* _Work to complete_
Repeat the lines of the data that follow, please, starting at the first and stopping after the one with "Class Held (S".

* _Source records_
::::::

(* ===== verification/Held.v ===== *)
(** The spin locks a running hart holds.

    The layers above the allocator run with every spin lock either free or held
    by the running hart itself: [Spinlock] shows that other harts are kept out.
    For them a kernel state only says which locks the hart holds.  [acquire] of a
    lock the hart holds and [release] of one it does not are the two panics of
    spinlock.c.  [owned_acquire], [owned_release] and [owned_panics] prove that the routines
    of [Spinlock], on lock words and the hart's nesting counter, implement these. *)

From S2P Require Import Prelude Spinlock.

Lemma filter_keep {A} (P : A -> Prop) `{forall x, Decision (P x)} (l : list A) :
  (forall x, x ∈ l -> P x) -> filter P l = l.
Proof.
  induction l as [|x l IH]; intros HP; [done|].
  rewrite filter_cons_True by (apply HP; left). rewrite IH; [done|]. intros. apply HP. by right.
Qed.

Class Held (S L : Type) : Type := {
  held : S -> list L;
  put_held : list L -> S -> S
}.

Class HeldLaws (S L : Type) `{Held S L} : Prop := {
  held_put : forall h (s : S), held (put_held h s) = h;
  put_held_put : forall h h' (s : S), put_held h (put_held h' s) = put_held h s;
  put_held_held : forall s : S, put_held (held s) s = s
}.

Section ops.
Context {S L : Type} `{Held S L} `{EqDecision L}.

Definition acquire (l : L) : M S unit :=
  h <- gets held ;;
  if bool_decide (l ∈ h) then panic "acquire" else modify (put_held (l :: h)).

Definition release (l : L) : M S unit :=
  h <- gets held ;;
  if negb (bool_decide (l ∈ h)) then panic "release"
  else modify (put_held (filter (fun l' => l' <> l) h)).
End ops.

Section spec.
Context {S L : Type} `{HeldLaws S L} `{EqDecision L}.
Implicit Types s : S.

Lemma acquire_run l s : l ∉ held s -> acquire l s = Ret tt (put_held (l :: held s) s).
Proof. intros Hl. unfold acquire. mrun. by rewrite bool_decide_false. Qed.

Lemma release_run l h s : held s = l :: h -> l ∉ h -> release l s = Ret tt (put_held h s).
Proof.
  intros Hh Hl. unfold release. mrun. rewrite Hh, bool_decide_true by left. cbn [negb].
  rewrite filter_cons_False by (intros E; by apply E). rewrite filter_keep; [done|].
  intros x Hx ->. done.
Qed.

(** A section under a lock whose body gives back the locks as it found them. *)
Lemma critical {A} l (m : M S A) s a s' :
  l ∉ held s ->
  m (put_held (l :: held s) s) = Ret a s' -> held s' = l :: held s ->
  (acquire l ;; x <- m ;; release l ;; ret x) s = Ret a (put_held (held s) s').
Proof.
  intros Hl Hm Hh. erewrite bind_ret by (by apply acquire_run). erewrite bind_ret by exact Hm.
  by erewrite bind_ret by (eapply release_run; eauto).
Qed.
End spec.

(** ** The lock words implement the list of held locks *)
Section refines.
Context {S L : Type} `{LockLaws S L} `{EqDecision L}.
Hypothesis lock_put_ne : forall l l' k (s : S), l <> l' -> lock_of l' (put_lock l k s) = lock_of l' s.

(** [base] sections of push_off besides those of the held locks. *)
Record owned (base : Z) (s : S) (h : list L) : Prop := {
  owned_base : 0 <= base;
  owned_nodup : NoDup h;
  owned_noff : noff (hart_of s) = base + Z.of_nat (length h);
  owned_sie : sie (hart_of s) = true -> noff (hart_of s) = 0;
  owned_in : forall l, l ∈ h -> locked (lock_of l s) = 1 /\ lcpu (lock_of l s) = Some (hartid (hart_of s));
  owned_out : forall l, l ∉ h -> locked (lock_of l s) = 0
}.

Definition popped (h : hart) : hart :=
  mkhart (hartid h) ((noff h - 1 =? 0) && intena h) (noff h - 1) (intena h).

Lemma pop_off_run s :
  sie (hart_of s) = false -> 1 <= noff (hart_of s) -> pop_off s = Ret tt (put_hart (popped (hart_of s)) s).
Proof.
  intros Hs Hn. unfold pop_off, intr_get, set_noff, intr_on, intr_set, popped. mrun. rewrite Hs.
  destruct (Z.ltb_spec (noff (hart_of s)) 1); [lia|]. simpl. rewrite hart_put_hart. simpl.
  destruct (_ && _); simpl; rewrite ?hart_put_hart, ?put_hart_hart; simpl; by rewrite ?Hs.
Qed.

(** The length of the list without one of its elements. *)
Lemma length_without (l : L) h :
  NoDup h -> l ∈ h -> length h = Datatypes.S (length (filter (fun l' => l' <> l) h)).
Proof.
  intros Hn Hl. apply list_elem_of_split in Hl as (h1 & h2 & ->).
  apply NoDup_app in Hn as (_ & Hd & [Hl2 _]%NoDup_cons).
  rewrite filter_app, filter_cons_False by (intros E; by apply E).
  rewrite !filter_keep, !length_app; simpl; [lia|..].
  - by intros x Hx ->.
  - intros x Hx ->. apply (Hd l Hx). left.
Qed.

Lemma owned_acquire base s h l :
  owned base s h -> l ∉ h -> exists s', Spinlock.acquire l s = Ret tt s' /\ owned base s' (l :: h).
Proof.
  intros [Hb Hd Hn Hs Hi Ho] Hl. eexists. split; [by apply acquire_free, Ho|].
  split; rewrite ?hart_put_lock, ?hart_put_hart; simpl.
  - done.
  - by constructor.
  - lia.
  - done.
  - intros l' Hl'. destruct (decide (l' = l)) as [->|Hne].
    + by rewrite lock_put_lock.
    + rewrite lock_put_ne, lock_put_hart by done. apply Hi. set_solver.
  - intros l' Hl'. rewrite lock_put_ne, lock_put_hart by set_solver. apply Ho. set_solver.
Qed.

Lemma owned_release base s h l :
  owned base s h -> l ∈ h ->
  exists s', Spinlock.release l s = Ret tt s' /\ owned base s' (filter (fun l' => l' <> l) h).
Proof.
  intros [Hb Hd Hn Hs Hi Ho] Hl. destruct (Hi l Hl) as [Hk Hc].
  pose proof (length_without l h Hd Hl) as Hlen.
  assert (Hsie : sie (hart_of s) = false) by (destruct (sie (hart_of s)); [lia|done]).
  unfold Spinlock.release, holding. mrun. rewrite Hk, bool_decide_true by done. simpl.
  rewrite lock_put_lock, put_lock_lock. simpl. rewrite pop_off_run; rewrite ?hart_put_lock; [|done|lia].
  eexists. split; [done|].
  split; rewrite ?hart_put_hart; simpl.
  - done.
  - by apply NoDup_filter.
  - lia.
  - intros [E _]%andb_true_iff. lia.
  - intros l' [Hne Hl']%list_elem_of_filter. rewrite lock_put_hart, lock_put_ne by done. auto.
  - intros l' Hl'. rewrite lock_put_hart. destruct (decide (l' = l)) as [->|Hne].
    + by rewrite lock_put_lock.
    + rewrite lock_put_ne by done. apply Ho. intros ?. apply Hl', list_elem_of_filter. done.
Qed.

Lemma owned_panics base s h l :
  owned base s h ->
  (l ∈ h -> Spinlock.acquire l s = Panic "acquire") /\ (l ∉ h -> Spinlock.release l s = Panic "release").
Proof.
  intros [Hb Hd Hn Hs Hi Ho]. split; intros Hl.
  - destruct (Hi l Hl) as [Hk Hc]. apply acquire_held; [lia|done].
  - apply release_not_held. left. by apply Ho.
Qed.

(** The lock words and the counters of a hart implement the list of locks
    it holds, as the other files use it: acquire of a lock not in the list and
    release of one in it succeed and change the list accordingly, the other two
    cases panic; interrupts stay off as long as a lock is held. *)
Theorem spinlock_refines_held base s h l :
  owned base s h ->
  (l ∉ h -> exists s', Spinlock.acquire l s = Ret tt s' /\ owned base s' (l :: h)) /\
  (l ∈ h -> Spinlock.acquire l s = Panic "acquire") /\
  (l ∈ h -> exists s', Spinlock.release l s = Ret tt s' /\ owned base s' (filter (fun l' => l' <> l) h)) /\
  (l ∉ h -> Spinlock.release l s = Panic "release") /\
  (l ∈ h -> sie (hart_of s) = false).
Proof.
  intros Ho. destruct (owned_panics base s h l Ho) as [Hp1 Hp2].
  split; [by apply owned_acquire|]. split; [done|]. split; [by apply owned_release|]. split; [done|].
  intros Hl. destruct Ho as [Hb Hd Hn Hs _ _]. pose proof (length_without l h Hd Hl).
  destruct (sie (hart_of s)); [lia|done].
Qed.
End refines.

(** A hart with two locks, the first of them held. *)
Record two : Type := mktwo { t_hart : hart; t_a : spinlock; t_b : spinlock }.
#[local] Instance two_locks : LockState two bool := {
  hart_of := t_hart;
  put_hart h s := mktwo h (t_a s) (t_b s);
  lock_of l s := if l then t_a s else t_b s;
  put_lock l k s := if l then mktwo (t_hart s) k (t_b s) else mktwo (t_hart s) (t_a s) k
}.
#[local] Instance two_laws : LockLaws two bool.
Proof. split; intros; try destruct l; done. Qed.

Definition demo_two : two := mktwo (mkhart 1 false 1 true) (mkspinlock 1 "a" (Some 1)) (initlock "b").

Lemma spinlock_refines_held_witness :
  (exists s', Spinlock.acquire false demo_two = Ret tt s') /\ Spinlock.acquire true demo_two = Panic "acquire" /\
  (exists s', Spinlock.release true demo_two = Ret tt s') /\ Spinlock.release false demo_two = Panic "release".
Proof.
  assert (Hne : forall (l l' : bool) k (s : two), l <> l' -> lock_of l' (put_lock l k s) = lock_of l' s)
    by (intros [] [] k s; done).
  assert (Ho : owned 0 demo_two [true]).
  { split; simpl; try done.
    - apply NoDup_singleton.
    - intros l ->%list_elem_of_singleton. done.
    - intros [] Hl; [|done]. destruct Hl. by apply list_elem_of_singleton. }
  destruct (spinlock_refines_held Hne 0 demo_two [true] true Ho) as (_ & H1 & H2 & _).
  destruct (spinlock_refines_held Hne 0 demo_two [true] false Ho) as (H3 & _ & _ & H4 & _).
  assert (false ∉ [true]) by by intros ?%list_elem_of_singleton. assert (true ∈ [true]) by by apply list_elem_of_singleton.
  destruct H2 as (s2 & E2 & _); [done|]. destruct H3 as (s3 & E3 & _); [done|].
  split; [by exists s3|]. split; [by apply H1|]. split; [by exists s2|by apply H4].
Defined.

::::::

* _Answer below_
(* ===== verification/Held.v ===== *)
(** The spin locks a running hart holds.

    The layers above the allocator run with every spin lock either free or held
    by the running hart itself: [Spinlock] shows that other harts are kept out.
    For them a kernel state only says which locks the hart holds.  [acquire] of a
    lock the hart holds and [release] of one it does not are the two panics of
    spinlock.c.  [owned_acquire], [owned_release] and [owned_panics] prove that the routines
    of [Spinlock], on lock words and the hart's nesting counter, implement these. *)

From S2P Require Import Prelude Spinlock.

Lemma filter_keep {A} (P : A -> Prop) `{forall x, Decision (P x)} (l : list A) :
  (forall x, x ∈ l -> P x) -> filter P l = l.
Proof.
  induction l as [|x l IH]; intros HP; [done|].
  rewrite filter_cons_True by (apply HP; left). rewrite IH; [done|]. intros. apply HP. by right.
Qed.

Class Held (S L : Type) : Type := {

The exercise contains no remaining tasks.